Yes. Every track in AIView has a Download button that exports your data as a CSV file. This file contains all sensor readings, timestamps and GPS coordinates for that track, and can be opened in Excel, Google Sheets, or any data analysis tool.
The AIView dashboard currently displays tracks from the last 60 days by default. Your data in InfluxDB Cloud is retained according to the bucket retention policy set for your account. For schools and research projects that need longer retention, please contact us to discuss options.
Sharing & data privacy
Your track data is associated with your device ID and is accessible to anyone with a BackpAQ account who uses the same InfluxDB bucket. In a classroom setting this means teachers and students sharing a device can all view the same tracks in AIView.
Photos attached to tracks are shared with all logged-in users — this is intentional, as BackpAQ is designed to support collaborative community science.
Yes — in several ways:
- CSV export — download your track data and share the file with anyone
- AI Advisor report — copy or share the Gemini-generated analysis of your track
- Screenshots — the map and chart views are designed to be screenshot-friendly for presentations and reports
Direct shareable links to individual tracks are on our roadmap for a future release.
BackpAQ accounts use secure password hashing (bcrypt) and session-based authentication. We do not sell or share personal information with third parties. API credentials for InfluxDB, Gemini and AirNow are stored server-side and are never exposed to the browser.
AirBuddy & AI
AirBuddy is an animated creature that lives in the AIView dashboard and reacts to your air quality data in real time. When the air is clean (PM2.5 below 12 µg/m³) AirBuddy is green, bouncy and happy. As pollution rises it turns yellow, then orange, then red — squinting, drooping, and surrounded by smog particles.
AirBuddy also grows a small flower garden that blooms in clean air and wilts in polluted conditions, and displays an AQI color bar showing exactly where your current reading falls on the air quality scale.
AirBuddy has two modes you can switch between using the toggle in the panel:
- Avg PM2.5 — AirBuddy reflects the average PM2.5 for the entire selected track. Good for understanding overall air quality on a journey.
- ▶ Live — AirBuddy reacts to each individual data point as you scrub or play through the track. Watch AirBuddy get sick as you pass a pollution hotspot and recover as you move away.
The AI Advisor is powered by Google Gemini and gives you instant scientific analysis of your track data. To use it, load a track and click the ✨ Advisor button in the summary panel.

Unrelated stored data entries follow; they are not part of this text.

(** * Kardenwort: lemma resolution, compound decomposition and deduplication

    A shallow embedding of the core of [kardenwort.py]: the override-rule
    matcher ([find_matching_override_in_context],
    [get_overridden_lemma_for_word], [get_overridden_lemma_for_compound_part]),
    the token normaliser ([correct_spacy_lemma], [format_lemma_capitalization]),
    the per-token compound decomposition, [deduplicate_lemmas] and the
    vocabulary accumulator of [process_parallel_text_files] and
    [process_single_text].

    Conventions.
    - A Python [str] is the [string] of its UTF-8 encoding; lengths,
      indices and slices count characters, not bytes. The methods that
      depend on the Unicode character database ([lower], [capitalize],
      [isupper], [strip]) are parameters ([PyStr.Unicode]).
    - A Python [dict] is a [gmap], a [set] of strings a duplicate-free list
      in insertion order together with an iteration order ([set_iter]) that
      the interpreter is free to choose.
    - [re.search], [re.fullmatch], the spaCy pipeline and the compound
      splitter are collaborators of the program: they are parameters.
      A call of a regular expression or of the splitter that raises
      returns [None]. *)

From Stdlib Require Import Ascii String.
From stdpp Require Import base option list gmap strings.

(** ** Python string primitives *)

Module PyStr.

(** *** Characters

    A [string] holds the UTF-8 encoding of the Python [str]: a character is
    a lead byte followed by its continuation bytes (the bytes from 128 to
    191), of which a lead byte up to 191 has none, up to 223 one, up to 239
    two and a greater one three. The operations by character are written on
    this encoding. *)

Definition is_continuation (c : ascii) : bool :=
  let n := nat_of_ascii c in (128 <=? n) && (n <? 192).
(** X7. A comment is lexed as the newline that ends it: when the current
    character is a hash mark and the first newline after it is found after
    the characters [comment], [getToken] returns the NEWLINE token and the
    lexer stops just after that newline; nothing of the comment is read as
    a token. *)
Theorem getToken_comment (pre comment rest : string) :
  let s := pre +:+ String "#" (comment +:+ String LF rest) in
  Forall (fun c => c <> LF) (list_ascii_of_string comment) ->
  Lexer.getToken (at_pos s (String.length pre))
  = Ret (mkToken (str LF) TokenType.NEWLINE)
        (at_pos s (String.length pre + String.length comment + 2)).
Proof.
  intros s Hall.
  set (n := String.length pre).
  set (f := fun c => negb (Ascii.eqb c Lexer.NEWLINE)).
  assert (Hall' : Forall (fun c => f c = true)
                    (list_ascii_of_string (String "#" comment))).
  { cbn [list_ascii_of_string]. apply Forall_cons. split; [reflexivity|].
    eapply Forall_impl; [exact Hall|]. intros c Hc. unfold f.
    apply Ascii.eqb_neq in Hc. change Lexer.NEWLINE with LF. rewrite Hc.
    reflexivity. }
  assert (E : text_from n s = String "#" comment +:+ String LF rest)
    by apply text_from_length_app.
  pose proof (char_or_eof_text_from _ _ _ _ E) as Hc.
  assert (Hws : Lexer.skipWhitespace (at_pos s n) = Ret tt (at_pos s n)).
  { unfold Lexer.skipWhitespace, while_within, Lexer.ahead. cbn [while].
    rewrite bind_gets.
    change (curChar (at_pos s n)) with (char_or_eof s n). rewrite Hc.
    reflexivity. }
  assert (Hsc : Lexer.skipComment (at_pos s n)
                = Ret tt (at_pos s (n + S (String.length comment)))).
  { unfold Lexer.skipComment. rewrite bind_gets.
    change (curChar (at_pos s n)) with (char_or_eof s n). rewrite Hc.
    change (Ascii.eqb "#" Lexer.HASHMARK) with true. cbv iota.
    unfold while_within.
    pose proof (scan_cur f s (Lexer.ahead (at_pos s n)) n) as Hscan.
    rewrite E, (run_of_app f _ _ Hall'), (after_run_app f _ _ Hall') in Hscan.
    cbn [run_of after_run] in Hscan.
    change (f LF) with false in Hscan. cbv iota in Hscan.
    rewrite length_append in Hscan. cbn [String.length] in Hscan.
    rewrite Nat.add_0_r in Hscan. apply Hscan.
    - right. discriminate.
    - pose proof (length_text_from n s) as HL.
      rewrite E, length_append in HL. simpl in HL.
      unfold Lexer.ahead, len, at_pos. cbn [source curPos]. simpl. lia. }
  assert (E2 : text_from (n + S (String.length comment)) s = String LF rest).
  { rewrite text_from_add, E.
    apply (text_from_length_app (String "#" comment)). }
  unfold Lexer.getToken.
  rewrite (bind_of_Ret _ _ _ _ _ Hws), (bind_of_Ret _ _ _ _ _ Hsc).
  assert (Hcl : Lexer.classify (at_pos s (n + S (String.length comment)))
    = Ret (mkToken (str LF) TokenType.NEWLINE)
          (at_pos s (n + S (String.length comment)))).
  { unfold Lexer.classify. rewrite bind_gets.
    change (curChar (at_pos s ?m)) with (char_or_eof s m).
    rewrite (char_or_eof_text_from _ _ _ _ E2). reflexivity. }
  rewrite (bind_of_Ret _ _ _ _ _ Hcl).
  rewrite (bind_of_Ret _ _ _ _ _ (skipCurChar_at_pos s _)).
  unfold ret. do 2 f_equal. lia.
Qed.

Lemma getToken_comment_witness :
  Lexer.getToken (at_pos ("a " +:+ String "#" (" x" +:+ String LF "b")) 2)
  = Ret (mkToken (str LF) TokenType.NEWLINE)
        (at_pos ("a " +:+ String "#" (" x" +:+ String LF "b")) 6).
Proof.
  apply (getToken_comment "a " " x" "b").
  repeat constructor; discriminate.
Defined.

(** X8. A character that starts no token makes the lexer exit: when the
    current character is not a blank, not one of the characters
    [# + - * / = > < !], not a double quote, not a newline, not the end-of-input character,
    not a digit and not a letter, [getToken] exits with a message that
    names the character.  Parentheses, for instance, are such characters. *)
Theorem getToken_unknown_character (l : Lexer) :
  let c := curChar l in
  c ∉ Lexer.WHITESPACE ->
  c ∉ ["#"; "+"; "-"; "*"; "/"; LF; NUL; "="; ">"; "<"; "!"; QUOTE]%char ->
  isdigit c = false -> isalpha c = false ->
  Lexer.getToken l = SysExit ("Lexing error. Unknow token: " +:+ str c).
Proof.
  intros c Hw Hs Hd Ha.
  assert (Hne : forall x,
    In x ["#"; "+"; "-"; "*"; "/"; LF; NUL; "="; ">"; "<"; "!"; QUOTE]%char ->
    Ascii.eqb (curChar l) x = false).
  { intros x Hx. apply Ascii.eqb_neq. intros E. apply Hs.
    apply list_elem_of_In. fold c in E. rewrite E. exact Hx. }
  rewrite getToken_direct.
  - unfold bind at 1. unfold Lexer.classify. rewrite bind_gets.
    change Lexer.NEWLINE with LF. change Lexer.EOF with NUL.
    change Lexer.DOUBLEQUOTE with QUOTE.
    rewrite !Hne by (simpl; tauto).
    fold c. rewrite Hd, Ha. reflexivity.
  - apply bool_decide_eq_false_2. exact Hw.
  - apply Hne. simpl. tauto.
Qed.

Lemma getToken_unknown_character_witness :
  Lexer.getToken (at_pos ("(a)" +:+ str LF) 0)
  = SysExit "Lexing error. Unknow token: (".
Proof.
  apply (getToken_unknown_character (at_pos ("(a)" +:+ str LF) 0)).
  - apply (bool_decide_eq_false_1 _). reflexivity.
  - apply (bool_decide_eq_false_1 _). reflexivity.
  - reflexivity.
  - reflexivity.
Defined.

(** ** The token window, and the errors of the productions *)

(** X9. [skipCurToken] checks before it reads: when a kind is required
    and the current token is of another kind, the parser exits with
    [Expected ..., got ...] and the lexer is not consulted.  Otherwise the
    lookahead token becomes the current token and the lexer's next token
    becomes the lookahead; the tables and the emitter stay as they are,
    and an exit of the lexer is the exit of the call. *)
Theorem skipCurToken_shifts_the_window (p : Parser) (t : Token) :
  curToken p = Some t ->
  (forall required,
     required <> kind t ->
     Parser.skipCurToken (Some required) p
     = SysExit ("Error. Expected " +:+ TokenType.name required +:+ ", got "
                +:+ TokenType.name (kind t)))
  /\ (forall rt,
        rt = None \/ rt = Some (kind t) ->
        Parser.skipCurToken rt p
        = match Lexer.getToken (lexer p) with
          | Ret token l' =>
              Ret tt (mkParser l' (emitter p) (symbolsDeclared p)
                        (labelsDeclared p) (labelsGotoed p)
                        (peekToken p) (Some token))
          | SysExit msg => SysExit msg
          | PyRaise e => PyRaise e
          | OutOfFuel => OutOfFuel
          end).
Proof.
  intros Ht. split.
  - intros required Hne. unfold Parser.skipCurToken.
    unfold bind at 1. rewrite (bind_curTokeHasType _ _ _ _ Ht).
    rewrite (bool_decide_eq_false_2 _ Hne). cbn [negb].
    rewrite (bind_cur _ _ _ Ht). reflexivity.
  - intros rt Hrt.
    assert (Hshift : (modify (fun p => set_curToken (peekToken p) p) ;;
                      token <- Parser.on_lexer Lexer.getToken ;;
                      modify (set_peekToken (Some token))) p
      = match Lexer.getToken (lexer p) with
        | Ret token l' =>
            Ret tt (mkParser l' (emitter p) (symbolsDeclared p)
                      (labelsDeclared p) (labelsGotoed p)
                      (peekToken p) (Some token))
        | SysExit msg => SysExit msg
        | PyRaise e => PyRaise e
        | OutOfFuel => OutOfFuel
        end).
    { unfold bind, modify, Parser.on_lexer. cbn [lexer set_curToken].
      destruct (Lexer.getToken (lexer p)); reflexivity. }
    unfold Parser.skipCurToken. destruct Hrt as [->| ->].
    + unfold bind at 1. unfold ret at 1. exact Hshift.
    + unfold bind at 1. rewrite (bind_curTokeHasType _ _ _ _ Ht).
      rewrite (bool_decide_eq_true_2 _ eq_refl). cbn [negb].
      unfold ret at 1. exact Hshift.
Qed.

Lemma skipCurToken_shifts_the_window_witness :
  Parser.skipCurToken (Some TokenType.THEN)
    (mkParser (at_pos ("1" +:+ str LF) 1) (Emitter.init "out.c") ∅ ∅ ∅
       (Some (mkToken "1" TokenType.NUMBER))
       (Some (mkToken (str LF) TokenType.NEWLINE)))
  = SysExit "Error. Expected THEN, got NUMBER".
Proof.
  refine (proj1 (skipCurToken_shifts_the_window
                   (mkParser (at_pos ("1" +:+ str LF) 1) (Emitter.init "out.c")
                      ∅ ∅ ∅ (Some (mkToken "1" TokenType.NUMBER))
                      (Some (mkToken (str LF) TokenType.NEWLINE)))
                   (mkToken "1" TokenType.NUMBER) eq_refl)
                TokenType.THEN _).
  discriminate.
Defined.

Lemma bind_exit {St A B} (m : M St A) (k : A -> M St B) s msg :
  m s = SysExit msg -> bind m k s = SysExit msg.
Proof. unfold bind. intros ->. reflexivity. Qed.

Lemma unary_unsigned p t :
  curToken p = Some t ->
  kind t <> TokenType.PLUS -> kind t <> TokenType.MINUS ->
  Parser.unary p = Parser.primary p.
Proof.
  intros Ht Hp Hm. unfold Parser.unary.
  unfold bind at 1. rewrite (or_else_at _ _ _ _ Ht), (curTokeHasType_at _ _ _ Ht).
  rewrite (bool_decide_eq_false_2 _ (not_eq_sym Hp)).
  rewrite (bool_decide_eq_false_2 _ (not_eq_sym Hm)).
  unfold bind, ret. destruct (Parser.primary p); reflexivity.
Qed.
(** ** The sensitive planes and the magnet *)

(** The exact value of the double 35. *)
Definition thirty_five : Q := 4925812092436480 # 140737488355328.

Lemma near_plane_outside_x (p : Z) (q : Q) :
  In p TelescopeSimulation.sensitive_positions ->
  (Qabs (q - inject_Z p) < 10)%Q ->
  WriteBfield.inside_x q = false.
Proof.
  intros Hplane Hnear. apply Qabs_Qlt_condition in Hnear.
  unfold WriteBfield.inside_x.
  destruct (Qle_bool 40 q) eqn:H1, (Qle_bool q 50) eqn:H2,
           (Qle_bool 210 q) eqn:H3, (Qle_bool q 220) eqn:H4;
    try reflexivity; exfalso;
    repeat match goal with
           | H : Qle_bool _ _ = true |- _ => apply Qle_bool_iff in H
           | H : Qle_bool _ _ = false |- _ => clear H
           end;
    unfold TelescopeSimulation.sensitive_positions in Hplane;
    cbn [In] in Hplane;
    repeat (destruct Hplane as [<-|Hplane];
            [unfold inject_Z in Hnear; lra|]);
    exact Hplane.
Qed.

(** X15: the field map leaves the sensitive planes of the telescope in
    field-free space: [is_in_magnet] is false at every point whose x is a
    finite double less than 10 mm away from one of the twelve plane
    positions, whatever y and z. *)
Theorem planes_outside_magnet (p : Z) (xv yv zv : float) (q : Q)
    (Hplane : In p TelescopeSimulation.sensitive_positions)
    (Hvalue : WriteBfield.value xv = Some q)
    (Hnear : (Qabs (q - inject_Z p) < 10)%Q) :
  WriteBfield.is_in_magnet xv yv zv = false.
Proof.
  rewrite WriteBfield.is_in_magnet_exact, Hvalue.
  destruct (WriteBfield.value yv), (WriteBfield.value zv); try reflexivity.
  unfold WriteBfield.inside_magnet.
  now rewrite (near_plane_outside_x p q Hplane Hnear).
Qed.

Lemma planes_outside_magnet_witness :
  In 30 TelescopeSimulation.sensitive_positions /\
  WriteBfield.value 35%float = Some thirty_five /\
  (Qabs (thirty_five - inject_Z 30) < 10)%Q /\
  WriteBfield.is_in_magnet 35%float 0%float 0%float = false.
Proof.
  split; [right; right; left; reflexivity|].
  split; [vm_compute; reflexivity|]. split; [reflexivity|].
  apply (planes_outside_magnet 30 35%float 0%float 0%float thirty_five).
  - right; right; left; reflexivity.
  - vm_compute; reflexivity.
  - reflexivity.
Defined.

(** ** Exit status of the three programs *)

(** C2: the field-grid sampler and the telescope simulation return 1, not
    [EXIT_SUCCESS], when they run to their end; the truth-fitting program
    returns [EXIT_SUCCESS]. *)
Theorem exit_status_of_programs :
  (exists file, WriteBfield.main 313 = Some (file, 1)) /\
  (forall detector build run write code,
     TelescopeSimulation.main detector build run write = inr code ->
     code = 1) /\
  TelescopeSimulation.main unit (fun _ => tt) (fun _ => inr tt)
    (fun _ => inr tt) = inr 1 /\
  1 <> EXIT_SUCCESS /\
  (forall E skip events w code,
     TruthFitting.main E skip events = (w, inr code) ->
     code = EXIT_SUCCESS) /\
  snd (TruthFitting.main TruthFitting.oblique_setup 0 2) = inr EXIT_SUCCESS.
Proof.
  split.
  { exists WriteBfield.grid_lines. apply WriteBfield.main_run. lia. }
  split.
  { intros detector build run write code. unfold TelescopeSimulation.main.
    destruct (run _) as [e|[]]; [discriminate|].
    destruct (write _) as [e|[]]; [discriminate|]. now intros [= <-]. }
  split; [reflexivity|]. split; [discriminate|].
  split; [exact TruthFitting.main_returns_success|].
  vm_compute. reflexivity.
Qed.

Gemini automatically receives your PM2.5, CO2, NOx and VOC readings, your GPS route, and data from the nearest EPA monitoring station, then generates a plain-language report explaining what you saw and why it matters.
You can also ask follow-up questions in the chat. AirBuddy suggests context-aware questions to get you started — for example, "Why did my PM2.5 spike at 10:10 PM?" or "How does this compare to the WHO safe limit?"
Yes. When you click an EPA AirNow station on the map, AirBuddy automatically updates to reflect that station's current PM2.5 reading — so you can compare how your BackpAQ readings compare to the official government monitor in your area.